Alltag hat uns wieder
Heute, 40 Tage später, wer redet da - außer den Opfern, den unmittelbar Betroffenen, ihre Angehörigen - noch über die grausige Amokfahrt? Ja, manchmal, da kommt in einem Innenstadt-Gastgarten ein bissl Wehmut daher, aber hauptsächlich, weil die Kerzerln weggeräumt wurden. Oder Katastrophen-Touristen schauen vorbei. Der Alltag hat uns wieder.

Albträume, Schlafstörungen
Ein "doppeltes Opfer" der abscheulichen Tat ist, wenn man so will, Peter H., von Beruf Rettungssanitäter. Er war, wie Hunderte andere auch, am blutigen Samstag in der Herrengasse unterwegs.

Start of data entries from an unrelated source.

(* ===== verification/Setup.v ===== *)
(** Configuration and start-up ([lophi_automation/configs], [LoPhiController.__init__] of
    [controller.py]): configuration files become sensors and machines, machines get their
    images and sensors ([Machine]) and are put into the queues of the schedulers.

    A file that [ConfigParser] has read is a list of sections with their options; an option
    that is missing raises [KeyError] here.  The import of a Python module is a parameter,
    and so are the sensors that a new virtual machine has ([MachineVirtual]). *)
From Stdlib Require Import Strings.Ascii.
From S2P Require Import Prelude PyString AddressSpace Machine.

(** * Options *)

Abbreviation cfg := (list (string * gmap string bytes)).
Definition section (c : cfg) (name : string) : option (gmap string bytes) := (list_to_map c : gmap string (gmap string bytes)) !! name.
Definition get_option (c : cfg) (name option : string) : res bytes := of_option KeyError (section c name ≫= (.!! option)).

(** The attributes of a configuration: [None] when the option is missing *)
Abbreviation attrs := (gmap string (option bytes)).
Definition _get_option (c : cfg) (name option : string) (a : attrs) : bool * attrs :=
  match get_option c name option with
  | Ret v => (true, <[option := Some v]> a)
  | Raise _ => (false, <[option := None]> a)
  end.

(** [MachineConfig]: the size of memory and the scan of the disk are only read with their sensors. *)
Definition MachineConfig (c : cfg) (name : string) : attrs :=
  let '(_, a) := _get_option c name "volatility_profile" ∅ in
  let '(memory, a) := _get_option c name "memory_sensor" a in
  let a := if memory then (_get_option c name "ram_size" a).2 else a in
  let '(disk, a) := _get_option c name "disk_sensor" a in
  let a := if disk then (_get_option c name "disk_scan" a).2 else a in
  foldl (fun a option => (_get_option c name option a).2) a
    ["control_sensor"; "cpu_sensor"; "network_sensor"; "mac_address"; "dhcp_server"; "mac_addr"].

(** [ControllerConfig]: [int(None)] is a [TypeError]. *)
Definition ControllerConfig (c : cfg) (name : string) : res (option bytes * Z) :=
  let '(_, a) := _get_option c name "host" ∅ in
  let '(_, a) := _get_option c name "port" a in
  match a !! "port" with
  | Some (Some port) => let? p := py_int port in Ret (mjoin (a !! "host"), p)
  | _ => Raise TypeError
  end.

(** * [import_from_config] *)

Inductive config_item :=
  | IMachine (a : attrs)
  | IController (host : option bytes) (port : Z)
  | ISensor (kind : skind) (address : bytes) (port : option Z).
Inductive imported := Items (m : gmap string config_item) | Images (m : gmap Z (gmap bytes bytes)).

Definition PHYSICAL : Z := 0.
Definition XEN : Z := 1.
Definition KVM : Z := 2.
Definition sensor_kind (t : Z) : option skind :=
  if t =? 2 then Some SControl else if t =? 1 then Some SDisk else if t =? 0 then Some SMemory
  else if t =? 3 then Some SCpu else if t =? 4 then Some SNetwork else None.

(** A sensor of an unknown type is only reported. *)
Definition import_sensor (c : cfg) (name : string) : res (option config_item) :=
  let? t := get_option c name "type" in
  let? sensor_type := py_int t in
  if sensor_type =? 4 then
    let? interface := get_option c name "interface" in Ret (Some (ISensor SNetwork interface None))
  else
    let? sensor_ip := get_option c name "ip" in
    let? p := get_option c name "port" in
    let? sensor_port := py_int p in
    Ret ((fun k => ISensor k sensor_ip (Some sensor_port)) <$> sensor_kind sensor_type).

(** The images of the sections [physical] and [virtual]; the names of profiles in lower case. *)
Definition lower_keys (m : gmap string bytes) : gmap bytes bytes := list_to_map (reverse ((fun x => (lower (lit x.1), x.2)) <$> map_to_list m)).
Definition import_images (c : cfg) : gmap Z (gmap bytes bytes) :=
  let table s := default ∅ (lower_keys <$> section c s) in
  {[ PHYSICAL := table "physical"; KVM := table "virtual"; XEN := table "virtual" ]}.

Fixpoint import_loop (c : cfg) (config_type : string) (sections : list string) (config_list : imported) : res (option imported) :=
  match sections with
  | [] => Ret (Some config_list)
  | name :: sections =>
      let put (i : config_item) := match config_list with Items m => Items (<[name := i]> m) | l => l end in
      if bool_decide (config_type = "machine") then
        import_loop c config_type sections (put (IMachine (MachineConfig c name)))
      else if bool_decide (config_type = "controller") then
        let? x := ControllerConfig c name in import_loop c config_type sections (put (IController x.1 x.2))
      else if bool_decide (config_type = "sensor") then
        let? s := import_sensor c name in
        import_loop c config_type sections (match s with Some i => put i | None => config_list end)
      else if bool_decide (config_type = "images") then
        import_loop c config_type sections (Images (import_images c))
      else Ret None
  end.
Definition import_from_config (c : cfg) (config_type : option string) : res (option imported) :=
  match config_type with None => Ret None | Some t => import_loop c t c.*1 (Items ∅) end.

(** * Analysis scripts *)

(** A class of a module: whether it is a strict subclass of [LophiAnalysis], and its own [NAME] *)
Record cls := Cls { cls_id : Z; is_analysis : bool; NAME : option bytes }.
#[global] Instance cls_eq_dec : EqDecision cls.
Proof. solve_decision. Defined.

(** [extract_analysis]: the one analysis among the values of a module *)
Definition analysis_modules (values : list cls) : list cls :=
  foldl (fun l v => if is_analysis v && negb (bool_decide (v ∈ l)) then l ++ [v] else l) [] values.
Definition extract_analysis (values : list cls) : option cls :=
  match analysis_modules values with [a] => Some a | _ => None end.
(** * react-scan, native instrumentation: measurement scheduler and outline aggregator

    A shallow embedding of [src/core/native/instrument.ts] and the
    properties its specification states about it.

    The module keeps three pieces of state (the measurement cache, the
    pending counter and the request queue), talks to the host through
    [UIManager.measure] / [measureInWindow] and publishes outlines in
    [ReactScanInternals.activeOutlines].  JavaScript objects that are shared
    and mutated in place (the outline arrays and the outline objects) live in
    an explicit store, addressed by references.

    What the model takes from the environment: the first-child chain below a
    fiber is finite; a callback handed to [measureFiber] does not call the
    module again (it returns in the first account of the scheduler and may
    throw in the second, whose definitions are primed); the host answers a
    call at most once;
    [Date.now()] is an oracle that is read once per call.  Code runs to
    completion between two inputs, as JavaScript does.  The hooks of
    [ReactScanInternals.options] return or throw and do not call the module;
    the rest of an [async] function runs as a reaction job of the promise it
    awaits, when the stack is empty. *)

From Stdlib Require Import ZArith Lia String.
From stdpp Require Import base option list gmap strings pretty.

Im Urlaub, bummeln, shoppen, Stadt genießen. Dann hörte er einen Motor aufheulen, sprang instinktiv in eine Nische, konnte sich gerade noch in Sicherheit bringen, wurde Zeuge des Gemetzels. Danach: Albträume, Schlafstörungen, traumatisiert. Er verbrachte den Resturlaub "ferngesteuert", die Angstzustände wurden immer schlimmer, Peter H. meldete sich krank, musste in stationäre Behandlung.

Und jetzt, liebe Leser, jetzt kommt’s: Wenige Tage später wurde der Sanitäter von seinem Dienstgeber, dem "Grünen Kreuz", gekündigt. Begründung: Durch die erlittenen Angstzustände sei die "gesundheitliche Eignung" nicht mehr gegeben. Das muss man sich einmal vorstellen, da fehlen einem die Worte.

AK geht gegen Kündigung vor
"Skandalös, zutiefst unmenschlich und herzlos", nennt AK-Präsident Josef Pesserl – die Arbeiterkammer geht nun gerichtlich gegen die Kündigung vor – die Vorgangsweise des privaten Rettungsdienstes. Und weiter: "Wie ein gemeinnütziger Verein nach nur fünf Tagen Krankenstand einem Mitarbeiter die berufliche Eignung abspricht, ist beispiellos!", empört sich der AK-Chef weiter.

Das Motto des Rettungsdienstes - "Im Mittelpunkt unseres Handelns steht stets der Mensch" - sei offenbar nichts weiter als eine hohle Phrase. Ausnahmesituationen wie die Grazer Amokfahrt erforderten besonders Feingefühl.